Stanford allegedly refused to consider much, if any, highly relevant exculpatory evidence. Mr. Lonsdale states:
Key evidence, including email correspondence between us, that directly exculpated me and proved Ms. Clougherty was lying was not considered, nor were previous claims that she had made against other men in the past. The University never spoke to key witnesses with direct, personal knowledge, whose testimony would further prove she was lying.
It is unclear whether Stanford violated its own policy with respect to the evidence, yet one fact is incontrovertible: an investigative process that lets investigators ignore significant amounts of exculpatory evidence is an utter farce that no reasonable institution, especially Stanford which excels in many other areas, should adopt.
Second, if Mr. Lonsdale’s recount of the investigation is factual, then Stanford violated its own policy by refusing to grant him an appeal. Stanford allegedly “told [Mr. Lonsdale] that as a non-student [he] had no right to appeal the ban.” The right to appeal is one of the last vestiges of due process still supposedly respected by Stanford, yet the University discarded even this meager protection. Stanford’s policy states: “If the Impacted Party or the Respondent is dissatisfied with final determinations made under this policy, that person may file an appeal.”

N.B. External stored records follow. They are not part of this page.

(* ===== verification/ExampleServers.v ===== *)
(** * The servers of the examples: [rpc/examples/echo/server/cmd/main.go] and
      [rpc/examples/fileupload/server/cmd/main.go]

    How the arguments of a command become the options of a server, in the monad
    of [GoRun] over whether the listener is open; the life of a server that runs,
    as a step relation; and the token that the page of the echo server is given. *)

From S2P Require Import Prelude GoError GoStrings GoRun ServerAuth ServerOptions.
Open Scope Z_scope.

(** [Arguments]; the two servers differ in [TLSAuth] and [UseAccessToken]. *)
Record Arguments_ := mkArguments {
  ar_Port : Z; ar_BindAddress : string; ar_InstanceName : string; ar_SignalingAddress : string; ar_TLSCertFile : string; ar_TLSKeyFile : string;
  ar_TLSAuth : bool; ar_AuthPrivateKeyFile : string; ar_AuthPublicKeyFile : string; ar_APIKey : string; ar_ExternalAuthAddr : string;
  ar_ExternalAuth : bool; ar_UseAccessToken : bool }.
Definition defaultPort : Z := 8080.
Definition check_arguments (parsed : Arguments_ + goerror) : Arguments_ + goerror :=
  match parsed with
  | inr err => inr err
  | inl a =>
      let a := if ar_Port a =? 0
               then mkArguments defaultPort (ar_BindAddress a) (ar_InstanceName a) (ar_SignalingAddress a) (ar_TLSCertFile a) (ar_TLSKeyFile a) (ar_TLSAuth a)
                      (ar_AuthPrivateKeyFile a) (ar_AuthPublicKeyFile a) (ar_APIKey a) (ar_ExternalAuthAddr a) (ar_ExternalAuth a) (ar_UseAccessToken a)
               else a in
      if xorb (bool_decide (ar_TLSCertFile a = EmptyString)) (bool_decide (ar_TLSKeyFile a = EmptyString))
      then inr (ENew "must provide both tls-cert and tls-key")
      else inl a
  end.

(** What a file of a key holds: it cannot be read, it has no block of PEM, it
    cannot be parsed, it is a key of another kind, or the key. *)
Inductive keyFile (K : Type) := KfUnreadable (err : goerror) | KfNoPEM | KfUnparsable (err : goerror) | KfOther (kind : string) | KfKey (k : K).
Arguments KfUnreadable {K} err. Arguments KfNoPEM {K}. Arguments KfUnparsable {K} err. Arguments KfOther {K} kind. Arguments KfKey {K} k.

Definition CredentialsTypeAPIKey : string := "api-key".

Section Servers.
Context {Key PrivKey D UI SI UH SH DOpt Hook Conf : Type} `{Jwt Key PrivKey}.
Abbreviation Option_ := (ServerOption (Key:=Key) (PrivKey:=PrivKey) (D:=D) (UI:=UI) (SI:=SI) (UH:=UH) (SH:=SH) (DOpt:=DOpt) (Hook:=Hook) (Conf:=Conf)).
Abbreviation options_ := (serverOptions (Key:=Key) (PrivKey:=PrivKey) (D:=D) (UI:=UI) (SI:=SI) (UH:=UH) (SH:=SH) (DOpt:=DOpt) (Hook:=Hook) (Conf:=Conf)).
(** Naming and hashing of keys, the option for plaintext signaling, and the message
    for a missing private key, which the two servers spell differently. *)
Context (quote : string -> string) (thumbprint : Key -> string) (eddsa : string -> bool) (insecureOpt : DOpt) (missing_key : string).
(** The file system, the network, whose TCP listeners have a TCP address, and the
    names of the certificate. *)
Context (read_private : string -> keyFile PrivKey) (read_public : string -> keyFile Key).
Context (listen : string -> TCPAddr + goerror) (cert_names : string -> string -> list string + goerror).

(** Reading a key: nothing when no file is named; the missing block is
    dereferenced. *)
Definition read_key {K} (expected file : string) (read : string -> keyFile K) : prog bool goerror (option K) :=
  if bool_decide (file = EmptyString) then mret None
  else match read file with
       | KfUnreadable err | KfUnparsable err => fails err
       | KfNoPEM => panics
       | KfOther kind => fails (ENew (expected +:+ " but got " +:+ kind))
       | KfKey k => mret (Some k)
       end.
Definition open_listener (bindAddress : string) : prog bool goerror TCPAddr :=
  match listen bindAddress with
  | inr err => fails err
  | inl addr => modify (fun _ => true) ≫= fun _ => mret addr
  end.
Definition echo_bind_address (a : Arguments_) : string :=
  if bool_decide (ar_BindAddress a = EmptyString) then "localhost:" +:+ FormatInt (ar_Port a) else ar_BindAddress a.
Definition is_secure (a : Arguments_) : bool := negb (bool_decide (ar_TLSCertFile a = EmptyString)).

(** The entities and the option of the API key; [None] where making the handler
    panics. *)
Definition auth_entities (a : Arguments_) (addr : TCPAddr) : list string :=
  [ta_String addr; echo_bind_address a] ++ (if bool_decide (ar_InstanceName a = EmptyString) then [] else [ar_InstanceName a]).
Definition tls_auth_option (a : Arguments_) : prog bool goerror (list Option_) :=
  if is_secure a && ar_TLSAuth a
  then match cert_names (ar_TLSCertFile a) (ar_TLSKeyFile a) with
       | inr err => fails err
       | inl names => mret [WithTLSAuthHandler names]
       end
  else mret [].
Definition auth_options (a : Arguments_) (addr : TCPAddr) (authPublicKey : option Key) : prog bool goerror (list Option_) :=
  if bool_decide (ar_APIKey a = EmptyString) && negb (bool_decide (is_Some authPublicKey)) then mret [WithUnauthenticated]
  else
    tls_auth_option a ≫= fun tls =>
    mret ([WithAuthHandler quote CredentialsTypeAPIKey (MakeSimpleAuthHandler (auth_entities a addr) (ar_APIKey a))] ++ tls ++
          match authPublicKey with Some k => [WithExternalAuthPublicKeyTokenVerifier eddsa quote k] | None => [] end).

Definition echo_webrtc_options (a : Arguments_) : WebRTCServerOptions (DOpt:=DOpt) (Hook:=Hook) (Conf:=Conf) :=
  mkWebRTC true (if negb (bool_decide (ar_SignalingAddress a = EmptyString)) && negb (is_secure a) then [insecureOpt] else [])
    (ar_SignalingAddress a) false [] [] None None None.

(** The options before those of authentication, and after them. *)
Definition leading_options (a : Arguments_) (addr : TCPAddr) (authPrivKey : option PrivKey) : list Option_ :=
  match authPrivKey with Some k => [(WithAuthED25519PrivateKey thumbprint k).1] | None => [] end ++
  [WithExternalListenerAddress (Some addr); WithWebRTCServerOptions (echo_webrtc_options a)] ++
  (if bool_decide (ar_InstanceName a = EmptyString) then [] else [WithInstanceNames [ar_InstanceName a]]).
Definition trailing_options (a : Arguments_) : list Option_ :=
  if ar_ExternalAuth a then [WithAuthenticateToHandler (Some (fun _ => inl ∅))] else [].

(** [runServer] up to the call of NewServer. *)
Definition runServer_options (a : Arguments_) : prog bool goerror (list Option_ * option Key * option PrivKey) :=
  read_key "expected private key to be ed25519" (ar_AuthPrivateKeyFile a) read_private ≫= fun authPrivKey =>
  read_key "expected ed25519.PublicKey" (ar_AuthPublicKeyFile a) read_public ≫= fun authPublicKey =>
  open_listener (echo_bind_address a) ≫= fun addr =>
  auth_options a addr authPublicKey ≫= fun auth =>
  (if ar_ExternalAuth a && negb (bool_decide (is_Some authPrivKey)) then fails (ENew missing_key) else mret tt) ≫= fun _ =>
  mret (leading_options a addr authPrivKey ++ auth ++ trailing_options a, authPublicKey, authPrivKey).

(** [computeAccessToken]; the page of the echo server asks for the subject and
    the credentials below. *)
Definition computeAccessToken (encode : Key -> string) (pubKey : Key) (privKey : PrivKey) (aud sub credType : string) : string + goerror :=
  SignedString "EdDSA" (encode pubKey) (mkClaims sub [aud] EmptyString 0 EmptyString credType {[ "email"%string := sub ]}) privKey.

(** ** What the options do *)

Lemma read_key_state {K} expected file (read : string -> keyFile K) s : (read_key expected file read s).1 = s.
Proof. unfold read_key. case_bool_decide; [done|]. by destruct (read file). Qed.

(** Finding the handler of API keys in the options that were applied. *)
Definition api_handler (o : options_) : option AuthHandler := so_authHandlersForCreds o !! CredentialsTypeAPIKey ≫= ah_AuthHandler.

(** Options that have nothing to do with authentication. *)
Definition keeps_auth (opt : Option_) : Prop := forall o o', opt o = inl o' -> so_authHandlersForCreds o' = so_authHandlersForCreds o /\ so_unauthenticated o' = so_unauthenticated o.
Lemma apply_keeps opts (o o' : options_) : Forall keeps_auth opts -> apply_options opts o = inl o' ->
  so_authHandlersForCreds o' = so_authHandlersForCreds o /\ so_unauthenticated o' = so_unauthenticated o.
Proof.
  intros Hall. revert o. induction Hall as [|opt opts Hk _ IH]; intros o; cbn; [by intros [= <-]|].
  destruct (opt o) as [o1|] eqn:Ho; [|done]. intros Ha%IH. destruct (Hk _ _ Ho) as [<- <-]. done.
Qed.
Lemma leading_keep a addr k : Forall keeps_auth (leading_options a addr k).
Proof.
  unfold leading_options. apply Forall_app_2; [|apply Forall_app_2].
  - destruct k; [apply Forall_singleton; by intros ?? [= <-]|apply Forall_nil_2].
  - apply Forall_cons_2; [|apply Forall_singleton]; by intros ?? [= <-].
  - case_bool_decide; [apply Forall_nil_2|apply Forall_singleton; by intros ?? [= <-]].
Qed.
Lemma trailing_keep a : Forall keeps_auth (trailing_options a).
Proof. unfold trailing_options. destruct (ar_ExternalAuth a); [apply Forall_singleton; by intros ?? [= <-]|apply Forall_nil_2]. Qed.
Lemma apply_options_app opts1 opts2 (o o' : options_) : apply_options (opts1 ++ opts2) o = inl o' ->
  exists o1, apply_options opts1 o = inl o1 /\ apply_options opts2 o1 = inl o'.
Proof.
  revert o. induction opts1 as [|opt opts1 IH]; intros o; cbn; [intros; by exists o|]. destruct (opt o); [apply IH|done].
Qed.

Lemma with_auth_handler_found h (o o' : options_) : WithAuthHandler quote CredentialsTypeAPIKey (Some h) o = inl o' -> api_handler o' = Some h.
Proof.
  unfold WithAuthHandler, withCredAuthHandlers. cbn. set (e := default _ _). destruct (ah_AuthHandler e); [done|]. intros [= <-].
  unfold api_handler. cbn. by rewrite lookup_insert_eq.
Qed.
Lemma public_key_verifier_keeps_api k (o o' : options_) : WithExternalAuthPublicKeyTokenVerifier eddsa quote k o = inl o' -> api_handler o' = api_handler o.
Proof.
  unfold WithExternalAuthPublicKeyTokenVerifier, WithTokenVerificationKeyProvider, withCredAuthHandlers. cbn. set (e := default _ _).
  destruct (ah_TokenVerificationKeyProvider e); [done|]. intros [= <-]. unfold api_handler. cbn. rewrite lookup_insert_ne; [done|]. done.
Qed.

Stanford claimed this protection did not apply to Mr. Lonsdale because he is no longer a student. However, all Respondents, not just students, are eligible for an appeal. The document “covers student-related concerns … regardless of whether the alleged perpetrator (Respondent) is student, faculty, staff or third party.” Although Mr. Lonsdale is not a Stanford student, the policy nevertheless covers the complaint against him, entitling Mr. Lonsdale to “Respondent” status as a “third party”. Stanford also initially considered Mr. Lonsdale as a staff member when investigating the complaint. Arguments that Mr. Lonsdale should not receive an appeal are therefore fallacious on multiple grounds.
These violations of due process are particularly egregious at a school like Stanford. Our school is incredibly well-respected across many different fields and an indictment from Stanford can be damming. This does not mean Stanford should not ban people from campus; it means Stanford should be especially rigorous in its investigation. Stanford has immense power and it should use it responsibly.
These issues extend beyond any one case. For the last several years, the federal government and many activists have used Title IX to undercut even the most basic tenets of due process in sexual assault proceedings. This effort is understandable; sexual assault is a heinous crime that has no place at a university or anywhere else. Stories of assault are horrifying and engender a powerful desire to seek justice for victims.
Due process is always important, but rarely more so than in cases involving the most heinous accusations. Due process protections counteract our emotional impulses, ensure the legitimacy of investigative systems, and defend the dignity of both the accused and the accuser. Stanford’s overbroad evidentiary policy and its alleged refusal to grant Mr. Lonsdale an appeal are two examples of a University that has forgotten a simple lesson: the phrase “case closed” belongs at the end of an investigation, not at the beginning. We call on Stanford to conduct a fair and impartial investigation of the allegations.